Qin Tao sonrió levemente. El joven había hablado de algo que solo los ancianos como él podían entender. “El río no huye”, dijo Qin Tao, “solo cambia. No necesita escapar. Solo sigue su curso.”
El joven asintió, pero sus ojos seguían fijándose en el agua. “¿Y tú, qué piensas de Yangshuo? ¿Qué ha cambiado para ti?”
Qin Tao observó la ciudad a lo lejos, con sus luces brillando como estrellas sobre el agua. “Yangshuo ya no es lo que era”, dijo lentamente. “Cuando era joven, el río era todo lo que importaba. Las montañas eran nuestros amigos, y el aire, limpio y fresco, traía paz. Pero ahora, todo esto es solo una foto, una imagen que los turistas vienen a tomar y luego dejan atrás. El alma de Yangshuo, su verdadera alma, se ha ido.”
El joven guardó silencio, como si intentara entender las palabras de Qin Tao. Finalmente, preguntó: “¿Crees que el río, las montañas… todo eso, sigue aquí?”
Qin Tao miró al joven con una mirada penetrante. “El río está aquí, pero no lo verás si no sabes cómo mirarlo. Las montañas están aquí, pero ya no hablan a los turistas que pasan pedaleando por sus caminos. La ciudad sigue aquí, pero el alma de la ciudad solo queda en aquellos que saben escuchar.”
En ese momento, el joven se levantó de la roca y comenzó a caminar hacia el muelle, como si algo en las palabras de Qin Tao hubiera despertado una curiosidad que no sabía que existía. Qin Tao lo observó alejarse y luego volvió su mirada hacia el río, donde las aguas fluían con calma, llevando consigo recuerdos que nunca serían olvidados, pero que solo los que estaban dispuestos a escuchar podían escuchar.

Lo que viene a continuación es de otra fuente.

(** A ring that holds nothing but the packet just placed. *)
Lemma win_single b slots seq data now :
  ring_ok b → is_u16 seq → length slots = Z.to_nat (ro_capacity b) →
  (∀ i, 0 <= i < ro_capacity b → sl_state (oget (ro_capacity b) slots seq i) = SEmpty) →
  let b' := set_ring b (<[ring_idx (ro_mask b) seq := mkSlot seq (SFilled data now)]> slots)
              (Some seq) (Some seq) in
  wf b' ∧ abs b' = Some (mkQueue seq [SFilled data now]).
Proof.
  intros [Hc Hcr Hm Hl] Hs Hls Hemp. cbn zeta. unfold wf, abs, set_ring; cbn.
  assert (El : win_len seq seq = 1) by (unfold win_len; ulia).
  rewrite Hm, ring_idx_base, El by done. split; [split|].
  - split; cbn; [done..|by rewrite length_insert].
  - split; rewrite ?El; [done..|lia| |].
    + intros i Hi. rewrite off_get_insert, decide_True by (done || lia). cbn.
      split; [|done]. assert (i = 0) as -> by lia. ulia.
    + intros i Hi. rewrite off_get_insert, decide_False by (done || lia). apply Hemp. lia.
  - do 2 f_equal. unfold win_cells. change (seqZ 0 1) with [0]. cbn [map].
    by rewrite off_get_insert, decide_True by (done || lia).
Qed.

(** ** Dropping the oldest cells *)

Lemma win_advance cap slots slots' b h a :
  cap_ok cap → cap <= 32768 → win_ok cap slots b h → 0 <= a <= win_len b h →
  (∀ k, 0 <= k < a → sl_state (oget cap slots' b k) = SEmpty) →
  (∀ k, a <= k < cap → oget cap slots' b k = oget cap slots b k) →
  win_ok cap slots' (wrapping_add16 b a) h ∧
  win_len (wrapping_add16 b a) h = win_len b h - a ∧
  win_cells cap slots' (wrapping_add16 b a) (win_len (wrapping_add16 b a) h) =
    drop (Z.to_nat a) (win_cells cap slots b (win_len b h)).
Proof.
  intros Hc Hcap [Hb Hh Hr Hin Hout] Ha Hlo Hhi.
  assert (El : win_len (wrapping_add16 b a) h = win_len b h - a) by (apply win_len_advance; lia).
  assert (Hadd : ∀ i, wrapping_add16 (wrapping_add16 b a) i = wrapping_add16 b (a + i)) by ulia.
  split_and!; [split|done|]; rewrite ?El; [auto with rist|done|lia| | |].
  - intros i Hi. rewrite off_get_shift, Hhi, Hadd by (done || lia). apply Hin. lia.
  - intros i Hi. rewrite off_get_shift by done. destruct (decide (a + i < cap)).
    + rewrite Hhi by lia. apply Hout. lia.
    + replace (a + i) with (a + i - cap + cap) by lia. rewrite off_get_wrap. apply Hlo. lia.
  - apply list_eq. intros n. rewrite lookup_drop.
    destruct (decide (Z.of_nat n < win_len b h - a)).
    + replace (Z.to_nat a + n)%nat with (Z.to_nat (a + Z.of_nat n)) by lia.
      rewrite win_cells_lookup by lia. rewrite <- (Nat2Z.id n) at 1.
      rewrite win_cells_lookup, off_get_shift, Hhi by (done || lia). done.
    + rewrite !lookup_ge_None_2; [done|rewrite win_cells_length; lia..].
Qed.

(** The condition under which the code takes the minimal flush although the window is
    empty: everything has been drained and the next packet is at least a ring, but less
    than two rings, ahead. *)
Definition jump_after_drain (b : ReorderBuffer) (seq : Z) : bool :=
  match ro_base_seq b, ro_highest_seq b with
  | Some base, Some highest =>
      let off := as_i16 (wrapping_sub16 seq base) in
      (win_len base highest =? 0) && (ro_capacity b <=? off) && (off <? 2 * ro_capacity b - 1)
  | _, _ => false
  end.

Definition insert_ok (b : ReorderBuffer) (q : option queue) (seq : Z) (data : bytes) (now : Z) : Prop :=
  let q' := q_insert (ro_capacity b) q seq data now in
  let r := insert b seq data now in
  wf r.1 ∧ abs r.1 = Some q'.1 ∧ r.2 = q'.2.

El río Li seguía su curso, tranquilo pero eterno, como el tiempo mismo. En Yangshuo, los turistas seguían llegando, paseando por la West Street, subiendo a las balsas, tomando fotos, sin saber que el verdadero paisaje, el alma del lugar, no se encontraba en las imágenes que capturaban, sino en el silencio del río y en el eco de las montañas.
Y Qin Tao, como un viejo guardián de secretos, continuó su camino a lo largo del agua, sabiendo que su ciudad, aunque transformada, aún contenía algo más allá de lo visible. Algo que solo aquellos que se detenían a escuchar, como el joven, podían comenzar a entender.